Problem to work on:
Return only what lies between the first line of the entries and the line containing "Proof. intros Hr", both lines included.
※ ※ ※
Example default_anchors_cold_run :
  let f := Cached.default_anchors Demo.dataset Demo.gramschmidt_anchors in
  Util.trace (Util.calls f [(); ()] Cached.cold).2
  = [Util.Built "fcc.pickle"; Util.Built "fcc-anchors-default.pickle"].
Proof. vm_compute. reflexivity. Qed.

(** * Further properties of the tokenizers *)

Lemma split_acc_tokens w s :
  Forall (λ c, isspace c = false) w →
  Forall (λ token, token ≠ [] ∧ Forall (λ c, isspace c = false) token)
    (split_acc w s)
  ∧ concat (split_acc w s) = w ++ List.filter (λ c, negb (isspace c)) s.
Proof.
  revert w. induction s as [|c s IH]; intros w Hw.
  - destruct w as [|c w]; simpl; [by split|].
    split; [|by rewrite !app_nil_r].
    apply Forall_singleton. by split.
  - simpl. destruct (isspace c) eqn:Hc; simpl.
    + destruct (IH [] ltac:(constructor)) as [Htok Hcat].
      destruct w as [|c' w]; simpl; [by split|].
      split; [|by rewrite Hcat].
      apply Forall_cons. by split.
    + destruct (IH (w ++ [c])) as [Htok Hcat].
      { apply Forall_app. by split; [|repeat constructor]. }
      split; [done|]. by rewrite Hcat, <- app_assoc.
Qed.

(** X1. [split] delivers words: no token is empty or holds white space, and
    the tokens put end to end are the text of the source without its
    white space. Nothing else is lost or added. *)
Theorem split_words (doc_file : TextIO) :
  Forall (λ token, token ≠ [] ∧ Forall (λ c, isspace c = false) token)
    (Tokenize.split doc_file)
  ∧ concat (Tokenize.split doc_file)
    = List.filter (λ c, negb (isspace c)) doc_file.
Proof.
  unfold Tokenize.split, str_split, read. simpl.
  by apply (split_acc_tokens []).
Qed.
Lemma staysAbsent_emit p e : preserves (staysAbsent p) (emit e).
Proof. intros w r w' H. inversion H; subst. intros Hp. exact Hp. Qed.

Lemma staysAbsent_unlinkSync p path : preserves (staysAbsent p) (unlinkSync path).
Proof.
  intros w r w' H Hp. unfold unlinkSync in H.
  destruct (files w !! path); inversion H; subst; cbn [files]; [|assumption].
  destruct (decide (path = p)) as [->|Hne].
  - apply lookup_delete_eq.
  - now rewrite lookup_delete_ne.
Qed.

Lemma preserves_readModule R path :
  (forall w, R w w) -> preserves R (readModule path).
Proof. intros Hr w r w' H. apply readModule_same in H. subst. apply Hr. Qed.

Ltac preserve_step R Rrefl Rtrans :=
  first
    [ apply (@preserves_bind R Rtrans); [|intros ?]
    | apply (@preserves_ret R Rrefl)
    | apply (@preserves_throw R Rrefl)
    | apply (@preserves_lift R Rrefl)
    | apply (@preserves_tryCatch R Rtrans); [|intros ?]
    | apply (@preserves_tryFinally R Rtrans)
    | apply preserves_readModule; exact Rrefl
    | match goal with
      | |- preserves _ (if ?c then _ else _) => destruct c
      | |- preserves _ (match ?x with _ => _ end) => destruct x
      end ].

Ltac preserve_hooks :=
  repeat first
    [ preserve_step sameHooks sameHooks_refl sameHooks_trans
    | apply sameHooks_emit; reflexivity
    | apply sameHooks_files; intros ? ? ?;
      first [apply writeFileSync_log|apply unlinkSync_log] ].

Ltac preserve_absent p :=
  repeat first
    [ preserve_step (staysAbsent p) (staysAbsent_refl p) (staysAbsent_trans p)
    | apply staysAbsent_emit
    | apply staysAbsent_unlinkSync ].

Lemma loadConfigFromBundledFile_hooks h fileName code :
  preserves sameHooks (loadConfigFromBundledFile h fileName code).
Proof. unfold loadConfigFromBundledFile. preserve_hooks. Qed.

Lemma loadBody_hooks h configEnv resolvedPath isTS isMjs :
  preserves sameHooks (loadBody h configEnv resolvedPath isTS isMjs).
Proof.
  unfold loadBody. preserve_hooks.
Qed.
(** C10.  The normalised Section is empty or made of digits, so the
    combined validator never reports "Section not numeric after
    normalization", neither as an error nor as a warning, on any rows. *)
Theorem C10_section_error_unreachable (rows : list row) (col : colmap)
    (strict_order : bool) (errs warns : list Clean.message) :
  Clean._validate_rows rows col strict_order = OK (errs, warns) ->
  (forall raw, Clean._norm_section_for_logic raw = ""
               \/ PyText.isdigit (Clean._norm_section_for_logic raw) = true)
  /\ (forall i s, (Clean.SectionNotNumeric i s ∉ errs)
                  /\ (Clean.SectionNotNumeric i s ∉ warns)).
Proof.
  intros H. split; [exact norm_section_digits|]. intros i s.
  destruct (validate_rows_errors _ _ _ _ _ H) as (_ & Herr & Hwarn). split.
  - intros Hin. destruct (Herr _ Hin) as (k & r & e & w & _ & Hv & Hm).
    apply validate_row_inv in Hv
      as (jur_c & title_c & ch_c & pt_c & sec_raw & _ & _ & _ & _ & _ & -> & _).
    rewrite section_error_branch_dead in Hm.
    rewrite !elem_of_app in Hm.
    repeat match type of Hm with
           | _ \/ _ => destruct Hm as [Hm|Hm]
           | _ ∈ (if ?c then _ else _) => destruct c
           | _ ∈ [_] => apply list_elem_of_singleton in Hm; discriminate
           | _ ∈ [] => inversion Hm
           end.
  - intros Hin. destruct (Hwarn _ Hin) as [(j & cur & l & E)|(k & r & e & w & _ & Hv & Hm)].
    + discriminate.
    + apply validate_row_inv in Hv
        as (jur_c & title_c & ch_c & pt_c & sec_raw & _ & _ & _ & _ & _ & _ & ->).
      match type of Hm with
      | _ ∈ (if ?c then _ else _) => destruct c
      end; [apply list_elem_of_singleton in Hm; discriminate|inversion Hm].
Qed.

(** Sections "03-01", "abc" and "1-2": one length warning, no error. *)
Lemma C10_section_error_unreachable_witness :
  Clean._validate_rows odd_sections col6 false
  = OK ([], [Clean.SectionNot3to4 4 "12"])
  /\ (Clean.SectionNotNumeric 3 "abc" ∉ ([] : list Clean.message))
  /\ (Clean.SectionNotNumeric 3 "abc" ∉ [Clean.SectionNot3to4 4 "12"]).
Proof.
  split; [vm_compute; reflexivity|].
  apply (proj2 (C10_section_error_unreachable odd_sections col6 false
                  [] [Clean.SectionNot3to4 4 "12"] eq_refl) 3%nat "abc").
Defined.

(** ** Upper-casing and the code "TCA" *)

Section upper_facts.
Import PyText.

Lemma upper_char_cases c :
  upper_char c = "SS" \/ exists a, upper_char c = String a "".
Proof.
  destruct c as [[] [] [] [] [] [] [] []];
    first [left; reflexivity | right; eexists; reflexivity].
Qed.

Lemma upper_empty s : is_empty (upper s) = is_empty s.
Proof.
  destruct s as [|c s]; [reflexivity|]. simpl.
  destruct (upper_char_cases c) as [-> | [a ->]]; reflexivity.
Qed.

Lemma upper_char_T c : String.eqb (upper_char c) "T" = letter c "T" "t".
Proof. destruct c as [[] [] [] [] [] [] [] []]; reflexivity. Qed.

Lemma upper_char_C c : String.eqb (upper_char c) "C" = letter c "C" "c".
Proof. destruct c as [[] [] [] [] [] [] [] []]; reflexivity. Qed.

Lemma upper_char_A c : String.eqb (upper_char c) "A" = letter c "A" "a".
Proof. destruct c as [[] [] [] [] [] [] [] []]; reflexivity. Qed.

Lemma upper_head c rest x t :
  x <> "S"%char ->
  String.eqb (String.append (upper_char c) rest) (String x t)
  = String.eqb (upper_char c) (String x "") && String.eqb rest t.
Proof.
  intros Hx. destruct (upper_char_cases c) as [-> | [a ->]].
  - change (String.append "SS" rest) with (String "S" (String "S" rest)).
    cbn [String.eqb].
    destruct (Ascii.eqb_spec "S" x); [congruence|reflexivity].
  - change (String.append (String a "") rest) with (String a rest).
    cbn [String.eqb].
    destruct (Ascii.eqb a x); [|reflexivity]. now destruct t.
Qed.

Lemma upper_is_TCA s : String.eqb (upper s) "TCA" = is_TCA_ignoring_case s.
Proof.
  destruct s as [|a s]; [reflexivity|]. simpl upper.
  rewrite upper_head, upper_char_T by discriminate.
  destruct s as [|b s]; [simpl; now rewrite andb_false_r|]. simpl upper.
  rewrite upper_head, upper_char_C by discriminate.
  destruct s as [|c s]; [simpl; now rewrite !andb_false_r|]. simpl upper.
  rewrite upper_head, upper_char_A by discriminate.
  assert (Hend : String.eqb (upper s) "" = is_empty s).
  { rewrite <- upper_empty. now destruct (upper s). }
  rewrite Hend. unfold is_TCA_ignoring_case.
  destruct s; simpl; rewrite ?andb_true_r, ?andb_false_r, ?andb_assoc; reflexivity.
Qed.

End upper_facts.

(** ** The validate-only tool, column by column *)

Section standalone_facts.
Import Validate.

Ltac split_cases :=
  repeat match goal with
         | |- context [if ?c then _ else _] => destruct c
         | |- context [match ?x with Some _ => _ | None => _ end] => destruct x
         end.

Ltac others :=
  simpl; repeat first [apply Forall_nil_2 | apply Forall_cons_2 | apply Forall_app_2];
  try (split; simpl; discriminate).

Lemma title_check_others st r title chap part sec_raw :
  Forall other_column (title_check st r title chap part sec_raw).2.
Proof. unfold title_check. split_cases; others. Qed.

Lemma section_check_others r sec_raw : Forall other_column (section_check r sec_raw).2.
Proof. unfold section_check. split_cases; others. Qed.

Lemma chapter_row_check_others st r chap part sec :
  Forall other_column (chapter_row_check st r chap part sec).2.
Proof. unfold chapter_row_check. split_cases; others. Qed.

Lemma part_row_check_others st r chap part sec :
  Forall other_column (part_row_check st r chap part sec).2.
Proof. unfold part_row_check. split_cases; others. Qed.

Lemma section_row_check_others st r chap part sec :
  Forall other_column (section_row_check st r chap part sec).
Proof. unfold section_row_check. split_cases; others. Qed.

Lemma orphan_check_others r chap part sec :
  Forall other_column (orphan_check r chap part sec).
Proof. unfold orphan_check. split_cases; others. Qed.

Lemma filter_others (name : string) l :
  name = "Jurisdiction" \/ name = "Value" ->
  Forall other_column l -> filter (fun x => column x = name) l = [].
Proof.
  intros Hn. induction 1 as [|x l [H1 H2] _ IH]; [reflexivity|].
  rewrite filter_cons. destruct (decide (column x = name)) as [E|_]; [|assumption].
  destruct Hn; congruence.
Qed.

Lemma filter_jurisdiction_check name r jur :
  filter (fun x => column x = name) (jurisdiction_check r jur)
  = if decide (name = "Jurisdiction") then jurisdiction_check r jur else [].
Proof.
  unfold jurisdiction_check.
  destruct (negb _); [|now destruct (decide _)].
  rewrite filter_cons. simpl.
  destruct (decide ("Jurisdiction" = name)) as [<-|Hne].
  - now destruct (decide _).
  - destruct (decide (name = "Jurisdiction")); [congruence|reflexivity].
Qed.

Lemma filter_value_check name r val :
  filter (fun x => column x = name) (value_check r val)
  = if decide (name = "Value") then value_check r val else [].
Proof.
  unfold value_check.
  destruct (blank val); [|now destruct (decide _)].
  rewrite filter_cons. simpl.
  destruct (decide ("Value" = name)) as [<-|Hne].
  - now destruct (decide _).
  - destruct (decide (name = "Value")); [congruence|reflexivity].
Qed.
※ ※ ※
Solution:
Example default_anchors_cold_run :
  let f := Cached.default_anchors Demo.dataset Demo.gramschmidt_anchors in
  Util.trace (Util.calls f [(); ()] Cached.cold).2
  = [Util.Built "fcc.pickle"; Util.Built "fcc-anchors-default.pickle"].
Proof. vm_compute. reflexivity. Qed.

(** * Further properties of the tokenizers *)

Lemma split_acc_tokens w s :
  Forall (λ c, isspace c = false) w →
  Forall (λ token, token ≠ [] ∧ Forall (λ c, isspace c = false) token)
    (split_acc w s)
  ∧ concat (split_acc w s) = w ++ List.filter (λ c, negb (isspace c)) s.
Proof.
  revert w. induction s as [|c s IH]; intros w Hw.
  - destruct w as [|c w]; simpl; [by split|].
    split; [|by rewrite !app_nil_r].
    apply Forall_singleton. by split.
  - simpl. destruct (isspace c) eqn:Hc; simpl.
    + destruct (IH [] ltac:(constructor)) as [Htok Hcat].
      destruct w as [|c' w]; simpl; [by split|].
      split; [|by rewrite Hcat].
      apply Forall_cons. by split.
    + destruct (IH (w ++ [c])) as [Htok Hcat].
      { apply Forall_app. by split; [|repeat constructor]. }
      split; [done|]. by rewrite Hcat, <- app_assoc.
Qed.

(** X1. [split] delivers words: no token is empty or holds white space, and
    the tokens put end to end are the text of the source without its
    white space. Nothing else is lost or added. *)
Theorem split_words (doc_file : TextIO) :
  Forall (λ token, token ≠ [] ∧ Forall (λ c, isspace c = false) token)
    (Tokenize.split doc_file)
  ∧ concat (Tokenize.split doc_file)
    = List.filter (λ c, negb (isspace c)) doc_file.
Proof.
  unfold Tokenize.split, str_split, read. simpl.
  by apply (split_acc_tokens []).
Qed.
Lemma staysAbsent_emit p e : preserves (staysAbsent p) (emit e).
Proof. intros w r w' H. inversion H; subst. intros Hp. exact Hp. Qed.

Lemma staysAbsent_unlinkSync p path : preserves (staysAbsent p) (unlinkSync path).
Proof.
  intros w r w' H Hp. unfold unlinkSync in H.
  destruct (files w !! path); inversion H; subst; cbn [files]; [|assumption].
  destruct (decide (path = p)) as [->|Hne].
  - apply lookup_delete_eq.
  - now rewrite lookup_delete_ne.
Qed.

Lemma preserves_readModule R path :
  (forall w, R w w) -> preserves R (readModule path).
Proof. intros Hr w r w' H. apply readModule_same in H. subst. apply Hr. Qed.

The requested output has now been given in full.